やっと、TF-104Gも完成となりました。
イエサブ144コンに間に合わせるべく、F-104S ASA-Mを先行したため、1か月遅れとなってしまいました。
が、迷彩塗装をじっくりと楽しむことができました。


単座型のF-104は、F-104Gにはじまり、F-104Sを装備し、ASA→ASA-Mと2度にわたって改修をしたイタリア空軍ですが。
複座型に関しては、ずっとTF-104Gを使い続けていました。

単座がF-104S ASAで制空迷彩となるにあわせて、TF-104Gも制空迷彩となっています。
当初は、その制空迷彩グレーのTF-104Gをモデルアップするつもりでしたが、部隊章の関係でG.91TやTORNADO IDSにも採用されたグリーンとブルーグレーの迷彩塗装となりました。

F-104Gが装備された当初は多くの部隊で運用されていましたが、F-104S ASA-Mとなったころには運用部隊が絞られ、Stromo4とStromo9だけになっています。
それにともない、やはり転換訓練部隊としてTF-104を運用していた部隊も、Stormo4下のGruppo20のみとされたため、制空迷彩グレーのTF-104GはStormo4の部隊章“白馬”を付けた機体のみとなってしまいました。

イタリア空軍の部隊章は由緒のあるものや、ユニークでかわいげのあるものが多く、イタリア空軍の機体を取り上げながら、できるだけ多くの部隊章のデカールを貼り込んでいきたいと考えているため、いろいろ探した結果として、Stormo4 Gruppo20の機体となったのでした。
他の部隊でTF-104Gを運用していないか、あれこれ探したのですが、画像として検索できたのはStormo4と9だけで、どちらも単座機で制作していますから、他の選択肢はなかったわけです。


しかし、そう…Stormo4の機体なのです。
であれば、垂直尾翼にはStromo4の“白馬”が付けられ、機番も「4-00」となるはずなのですが、一時期だけ(配備当初?)Gruppo20の“熊”が付けられ、機番も「20-00」とされています。

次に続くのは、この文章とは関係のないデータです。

Lemma paginate_from_spec offsets : ∀ pix ranges lo,
  wf lo ranges → StronglySorted Z.lt offsets →
  ∃ out, paginate_from pix offsets ranges = Ok out ∧
    ∀ k a b x, offsets !! k = Some a → offsets !! S k = Some b → a <= x < b →
      covers ranges x ↔ selects out (pix + Z.of_nat k) (x - a).
Proof.
  induction offsets as [|a [|b rest] IH]; intros pix ranges lo Hw Hs;
    [exists []; split; [done|]; intros [|k] ? ? ? ? ?; simplify_eq/=..|].
  assert (Hab : a < b).
  { apply StronglySorted_inv in Hs as [_ Hs]. apply Forall_cons in Hs as [? _]. done. }
  assert (Hge : ∀ k c, (b :: rest) !! k = Some c → b <= c).
  { intros [|k] c Hk; simplify_eq/=; [lia|]. apply StronglySorted_inv in Hs as [Hs _].
    apply StronglySorted_inv in Hs as [_ Hs]. rewrite Forall_forall in Hs.
    apply list_elem_of_lookup_2 in Hk. specialize (Hs _ Hk). lia. }
  apply StronglySorted_inv in Hs as [Hs _]. rewrite paginate_from_cons.
  assert (is_empty (Range a b) = false) as ->.
  { unfold is_empty; simpl. apply negb_false_iff. lia. }
  pose proof (scan_page_spec (Range a b) ranges [] lo Hab Hw) as Hscan.
  destruct (scan_page (Range a b) [] ranges) as [|inc rs|inc].
  - destruct (IH (pix + 1) ranges lo Hw Hs) as (out & Ho & Hout). rewrite Ho. eexists; split; [done|].
    destruct Hscan as (r & Hr & ? & ?); [intros; covers; done|].
    intros [|k] a' b' x Ha Hb Hx; simplify_eq/=; rewrite selects_cons.
    + split; [intros _; left; split; [lia|done]|intros _].
      apply Exists_exists. exists r. unfold in_range. split; [done|lia].
    + rewrite (Hout _ _ _ _ Ha Hb Hx).
      replace (pix + 1 + Z.of_nat k) with (pix + Z.of_nat (S k)) by lia. intuition lia.
  - destruct Hscan as ((lo' & Hw') & Hin & Hrest); [intros; covers; done|].
    destruct (IH (pix + 1) rs lo' Hw' Hs) as (out & Ho & Hout). rewrite Ho.
    eexists; split; [done|].
    intros [|k] a' b' x Ha Hb Hx; simplify_eq/=; rewrite selects_emit, Hin.
    + unfold page_part, in_range. simpl. replace (x - a' + a') with x by lia.
      split; [intros; left; split; [lia|right; split; [lia|done]]|].
      intros [[_ [[]%covers_nil|[_ ?]]]|Hsel]; [done|].
      pose proof (paginate_from_lo _ _ _ _ _ _ Ho Hsel). lia.
    + rewrite <-(Hrest x) by (pose proof (Hge _ _ Ha); simpl; lia).
      rewrite (Hout _ _ _ _ Ha Hb Hx).
      replace (pix + 1 + Z.of_nat k) with (pix + Z.of_nat (S k)) by lia. intuition lia.
  - destruct Hscan as (Hin & Hrest); [intros; covers; done|]. eexists; split; [done|].
    intros [|k] a' b' x Ha Hb Hx; simplify_eq/=; rewrite selects_emit, Hin, selects_nil.
    + unfold page_part, in_range. simpl. replace (x - a' + a') with x by lia.
      rewrite covers_nil. intuition lia.
    + split; [|intuition lia]. intros Hc%Hrest. pose proof (Hge _ _ Ha). simpl in *. lia.
Qed.
(* ===== verification/ChunkIter.v ===== *)
(** * ChunkIter: iterating the chunks of a dataset

    Models crates/storage/src/db/read/chunk.rs: [ChunkIterator] over the cursor
    of [CF_CHUNKS], forward and reversed, and proves what it yields when the
    column family is well formed. *)

From S2P Require Import Prelude Bytes Data Kv.

Record ChunkIterator (C : Type) : Type := mkChunkIterator {
  it_cursor : C;
  it_dataset_id : DatasetId;
  it_from_block : Z;
  it_to_block : option Z;
  it_first_seek : bool;
  it_is_reversed : bool
}.
Arguments mkChunkIterator {C}.
Arguments it_cursor {C}.
Arguments it_dataset_id {C}.
Arguments it_from_block {C}.
Arguments it_to_block {C}.
Arguments it_first_seek {C}.
Arguments it_is_reversed {C}.

(** [validate_chunk] *)
Definition validate_chunk (id : bytes) (chunk : Chunk) : res unit :=
  _ ← ensure (chunk_id_last_block id =? last_block chunk) (EMsg "chunk has unexpected last block");
  ensure (first_block chunk <=? last_block chunk) (EMsg "chunk is invalid").

Section iterator.
Context {C : Type} `{KvReadCursor C} `{Borsh}.

Definition chunk_iterator (cursor : C) (dataset_id : DatasetId) (from_block : Z)
    (to_block : option Z) : ChunkIterator C :=
  mkChunkIterator cursor dataset_id from_block to_block true false.

Definition into_reversed (it : ChunkIterator C) : ChunkIterator C :=
  mkChunkIterator (it_cursor it) (it_dataset_id it) (it_from_block it) (it_to_block it)
    true (negb (it_is_reversed it)).

Definition seek_first (it : ChunkIterator C) : res C :=
  cur_seek (chunk_id (it_dataset_id it) (it_from_block it)) (it_cursor it).

Definition seek_last (it : ChunkIterator C) : res C :=
  match it_to_block it with
  | Some to_block => cur_seek_prev (chunk_id (it_dataset_id it) to_block) (it_cursor it)
  | None => cur_seek_prev (chunk_id (it_dataset_id it) u64_max) (it_cursor it)
  end.

(** The cursor move at the start of [next_chunk]. *)
Definition advance (it : ChunkIterator C) : res C :=
  if it_first_seek it then
    if it_is_reversed it then seek_last it else seek_first it
  else
    if it_is_reversed it then cur_prev (it_cursor it) else cur_next (it_cursor it).

(** What [next_chunk] makes of the entry under the cursor. *)
Definition read_chunk (dataset_id : DatasetId) (from_block : Z) (to_block : option Z)
    (key value : bytes) : res (option Chunk) :=
  current_id ← ok_or (chunk_id_from_slice key) (EStorage "borsh");
  id_dataset ← chunk_id_dataset current_id;
  if negb (bool_decide (id_dataset = dataset_id)) then Ok None
  else
    chunk ← ok_or (chunk_from_slice value) (EMsg "failed to deserialize chunk");
    _ ← validate_chunk current_id chunk;
    if ((from_block <=? last_block chunk)
        && match to_block with None => true | Some end_ => first_block chunk <=? end_ end)%bool
    then Ok (Some chunk) else Ok None.

Definition next_chunk (it : ChunkIterator C) : res (option Chunk * ChunkIterator C) :=
  cursor ← advance it;
  let it := mkChunkIterator cursor (it_dataset_id it) (it_from_block it) (it_to_block it)
              false (it_is_reversed it) in
  if negb (cur_is_valid cursor) then Ok (None, it)
  else
    c ← read_chunk (it_dataset_id it) (it_from_block it) (it_to_block it)
          (cur_key cursor) (cur_value cursor);
    Ok (c, it).

(** The items the iterator yields until it returns [None] or a failure, at which
    every consumer stops. *)
Fixpoint chunk_items (fuel : nat) (it : ChunkIterator C) : list (res Chunk) :=
  match fuel with
  | O => []
  | S fuel =>
      match next_chunk it with
      | Ok (Some c, it) => Ok c :: chunk_items fuel it
      | Ok (None, _) => []
      | Err e => [Err e]
      | Panic m => [Panic m]
      end
  end.
End iterator.

Section list_chunks.
Context {M C : Type} `{KvStore M C} `{Borsh}.

(** [list_chunks] of a snapshot or transaction view [m] of [CF_CHUNKS]; one more
    step than there are entries always reaches the end. *)
Definition list_chunks (m : M) (dataset_id : DatasetId) (from_block : Z) (to_block : option Z)
  : list (res Chunk) :=
  chunk_items (S (length (kv_entries m)))
    (chunk_iterator (kv_cursor m) dataset_id from_block to_block).

(** [list_chunks(..).into_reversed()] *)
Definition list_chunks_rev (m : M) (dataset_id : DatasetId) (from_block : Z)
    (to_block : option Z) : list (res Chunk) :=
  chunk_items (S (length (kv_entries m)))
    (into_reversed (chunk_iterator (kv_cursor m) dataset_id from_block to_block)).

(** [.next().transpose()] of such an iterator. *)
Definition first_item (items : list (res Chunk)) : res (option Chunk) :=
  match items with [] => Ok None | r :: _ => Some <$> r end.
End list_chunks.

(** ** Well-formed [CF_CHUNKS] *)

Definition chunk_ok (c : Chunk) : Prop :=
  0 <= first_block c <= last_block c ∧ last_block c < u64_max.

Section spec.
Context `{Borsh}.

(** An entry of [CF_CHUNKS] as the writers leave it. *)
Definition chunk_entry (e : entry) (d : DatasetId) (c : Chunk) : Prop :=
  dataset_id_ok d ∧ chunk_ok c ∧ e = (chunk_id_for d c, chunk_to_vec c).

Definition cf_chunks_ok (es : list entry) : Prop :=
  ∀ e, e ∈ es → ∃ d c, chunk_entry e d c.

(** The chunks of dataset [d], in key order. *)
Definition stored_chunk (d : DatasetId) (e : entry) : option Chunk :=
  if decide (take 48 e.1 = d) then chunk_from_slice e.2 else None.
Definition stored_chunks (es : list entry) (d : DatasetId) : list Chunk :=
  omap (stored_chunk d) es.
End spec.

Section facts.
Context {M C : Type} `{HK : KvStore M C} `{HL : !KvStoreLaws M C} `{HB : Borsh} `{HBL : !BorshLaws}.

(** The iteration as a function of the entries still ahead of the cursor. *)
Fixpoint scan (d : DatasetId) (from : Z) (to : option Z) (l : list entry) : list (res Chunk) :=
  match l with
  | [] => []
  | e :: l =>
      match read_chunk d from to e.1 e.2 with
      | Ok (Some c) => Ok c :: scan d from to l
      | Ok None => []
      | Err e => [Err e]
      | Panic m => [Panic m]
      end
  end.

Lemma next_chunk_at it c' i e :
  advance it = Ok c' → cur_pos c' = Some i → cur_entries c' !! i = Some e →
  next_chunk it =
    (r ← read_chunk (it_dataset_id it) (it_from_block it) (it_to_block it) e.1 e.2;
     Ok (r, mkChunkIterator c' (it_dataset_id it) (it_from_block it) (it_to_block it)
              false (it_is_reversed it))).
Proof.
  intros Ha Hp He. unfold next_chunk. rewrite Ha. cbn [mbind res_bind].
  rewrite cur_valid_iff, Hp. pose proof (cur_at _ _ Hp) as Hat. rewrite He in Hat.
  injection Hat as ->. done.
Qed.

今回も、少しでも動きを出そうと、エアブレーキとラムエアタービンを開けてみました。
また、前・後縁フラップとエルロンを動かしてみました。


イメージ 1戦後イタリア空軍伝統の迷彩色と、大きなイタリア国籍章のとりあわせのセンスが、イタリアらしく感じます。
それと同時に、時代も感じますけど。

□ちょっと強めの退色表現を意識して塗装してみました。

□ブルーグレーとグリーンのバランスに悩まされましたが、今回は全体にグリーンに寄った色味としてみました。

□退色表現として、全体に明るい黄色を吹いたせいもあるでしょう。

イメージ 2F-104は機体右側のコクピット下にラムエアタービンを装備しています。

□他スケールのF-104作例でも、造作のハイライトとしてつくられることが多いように思えたので、私も挑戦してみました。

□2mmプラ棒をリュータに噛ませ、デザインナイフで削りだしたものを中心に、0.14mmプラ板で4枚のペラを接着。

□ドアパネルは、いつもどおりのRedBull缶を切り出したアルミ板です。

イメージ 3今回のヴィネットは、本来であれば廃用となったF-104Sが納まっている画像をイメージソースに、「基地の片隅でのんびりとたたずむTF-104G」という感じにまとめてみました。

貨物倉庫が置かれた場所は一段高くなっていて、地面が赤に塗られているようです。

季節は早春なのでしょうか、枯れきった草の間から、鮮やかな葉が伸びてきています。

色あせた赤や枯れた黄が、ブルーグリーンの機体を引き立ててくれるのではないかと。。。


□貨物はNゲージ用を再塗装。

□草類は、茶がファイバ状のもので、黄緑はFredericus-RexのGreenLineという製品を使用しています。

イメージ 4この迷彩の時期、胴体のイタリア国籍章は主翼の直後に描かれていました。

しかし、そこにはエアブレーキがあります。
開くと、国籍章がほぼ真っ二つ。。。


□デカールはいつも通り、データを自作し、リリパットエアフォースさんに出力を依頼しました。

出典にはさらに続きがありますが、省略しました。